[Exercise requirements]:
Which lines in the data below contain the word "logged"? Return each of them.

[Data listing]:
------------------------------------------------------------

Lemma uniqRecords_no_entries value rset :
  entries rset = [] → uniqRecords value rset = Val {[ value ]}.
Proof.
  unfold entries. rewrite uniqRecords_spec.
  destruct (Properties rset) as [props|]; [|done].
  intros ->. simpl. f_equal. set_solver.
Qed.

Section Reconciler.
Context {Cred B : Type} `{!ArmDNS Cred B}.
Variable deps : Deps.

(** [Present] once the zone, the client and the relative name are there:
    what remains is the read and what follows it. *)
Lemma Present_after_resolution scope mapiter (d : dnsProvider Cred)
    domain token keyAuth fqdn value zone subDomain (w w1 : World Cred B) :
  GetRecord deps domain keyAuth = (fqdn, value) →
  getHostedZoneID deps d fqdn w = (inr zone, w1) →
  NewRecordSetsClient_error (SubscriptionID (config d)) (authorizer d) = None →
  ExtractSubDomain deps fqdn zone = inr subDomain →
  Present deps scope mapiter d domain token keyAuth w =
  let w2 := logged w1 (EvRecordSetsGet (new_client d) (ResourceGroup (config d))
                         zone subDomain RecordTypeTXT) (backend w1) in
  match RecordSets_Get (new_client d) (ResourceGroup (config d)) zone
          subDomain RecordTypeTXT (backend w1) with
  | inl err =>
      if read_error_is_fatal err
      then (Returned (Some (azure_Errorf err)), w2)
      else Present_upsert scope mapiter d (new_client d) zone subDomain value
             zero_RecordSet w2
  | inr rset =>
      Present_upsert scope mapiter d (new_client d) zone subDomain value rset w2
  end.
Proof.
  intros Hrec Hzone Hclient Hsub. unfold Present.
  rewrite Hrec. unfold mbind, M_bind. rewrite Hzone, Hclient, Hsub.
  unfold call_RecordSets_Get.
  destruct (RecordSets_Get _ _ _ _ _ _) as [err|rset]; [|done].
  by destruct (read_error_is_fatal err).
Qed.

(** The write and the result of [Present] once the map is known. *)
Lemma Present_upsert_Val scope mapiter (d : dnsProvider Cred) rsc
    zone subDomain value rset uniq (w : World Cred B) :
  uniqRecords value rset = Val uniq →
  Present_upsert scope mapiter d rsc zone subDomain value rset w =
  let rec := build_RecordSet scope subDomain (TTL (config d)) (mapiter uniq) in
  let r := RecordSets_CreateOrUpdate rsc (ResourceGroup (config d)) zone
             subDomain RecordTypeTXT rec (backend w) in
  (Returned (azure_Errorf <$> r.1),
   logged w (EvRecordSetsCreateOrUpdate rsc (ResourceGroup (config d)) zone
               subDomain RecordTypeTXT rec) r.2).
Proof.
  intros Huniq. unfold Present_upsert. rewrite Huniq.
  unfold mbind, M_bind, call_RecordSets_CreateOrUpdate. cbv zeta.
  by destruct (RecordSets_CreateOrUpdate _ _ _ _ _ _ _) as [[err|] b].
Qed.

(** C2. When the read of the current record set fails with a not-found
    response, [Present] goes on exactly as it does on a record set without
    entries, and what it returns is the outcome of the write alone; when
    the read fails otherwise, [Present] returns that error (wrapped) and
    the backend is left as it was after the read: no write is issued. *)
Theorem Present_read_error scope mapiter (d : dnsProvider Cred)
    domain token keyAuth fqdn value zone subDomain err (w w1 : World Cred B) :
  GetRecord deps domain keyAuth = (fqdn, value) →
  getHostedZoneID deps d fqdn w = (inr zone, w1) →
  NewRecordSetsClient_error (SubscriptionID (config d)) (authorizer d) = None →
  ExtractSubDomain deps fqdn zone = inr subDomain →
  RecordSets_Get (new_client d) (ResourceGroup (config d)) zone subDomain
    RecordTypeTXT (backend w1) = inl err →
  let w2 := logged w1 (EvRecordSetsGet (new_client d) (ResourceGroup (config d))
                         zone subDomain RecordTypeTXT) (backend w1) in
  let rec :=
    build_RecordSet scope subDomain (TTL (config d)) (mapiter {[ value ]}) in
  let write := RecordSets_CreateOrUpdate (new_client d)
                 (ResourceGroup (config d)) zone subDomain RecordTypeTXT rec
                 (backend w1) in
  (errors_As_ResponseError err = Some http_StatusNotFound →
     (∀ rset0, entries rset0 = [] →
        Present deps scope mapiter d domain token keyAuth w =
        Present_upsert scope mapiter d (new_client d) zone subDomain value
          rset0 w2) ∧
     Present deps scope mapiter d domain token keyAuth w =
     (Returned (azure_Errorf <$> write.1),
      logged w2 (EvRecordSetsCreateOrUpdate (new_client d)
                   (ResourceGroup (config d)) zone subDomain RecordTypeTXT rec)
        write.2)) ∧
  (errors_As_ResponseError err ≠ Some http_StatusNotFound →
     Present deps scope mapiter d domain token keyAuth w =
     (Returned (Some (azure_Errorf err)), w2)).
Proof.
  intros Hrec Hzone Hclient Hsub Hget w2 rec write.
  rewrite (Present_after_resolution _ _ _ _ _ _ _ _ _ _ _ _
             Hrec Hzone Hclient Hsub), Hget.
  cbv zeta. fold w2. split.
  - intros Hnf%read_error_is_fatal_not_found. rewrite Hnf. split.
    + intros rset0 Hempty.
      rewrite !(Present_upsert_Val _ _ _ _ _ _ _ _ {[ value ]});
        [done| by apply uniqRecords_no_entries | done].
    + by rewrite (Present_upsert_Val _ _ _ _ _ _ _ _ {[ value ]}).
  - intros Hother.
    destruct (read_error_is_fatal err) eqn:Hfatal; [done|].
    by apply read_error_is_fatal_not_found in Hfatal.
Qed.
End Reconciler.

------------------------------------------------------------

[Response for this exercise]:
  let w2 := logged w1 (EvRecordSetsGet (new_client d) (ResourceGroup (config d))
   logged w (EvRecordSetsCreateOrUpdate rsc (ResourceGroup (config d)) zone
  let w2 := logged w1 (EvRecordSetsGet (new_client d) (ResourceGroup (config d))
      logged w2 (EvRecordSetsCreateOrUpdate (new_client d)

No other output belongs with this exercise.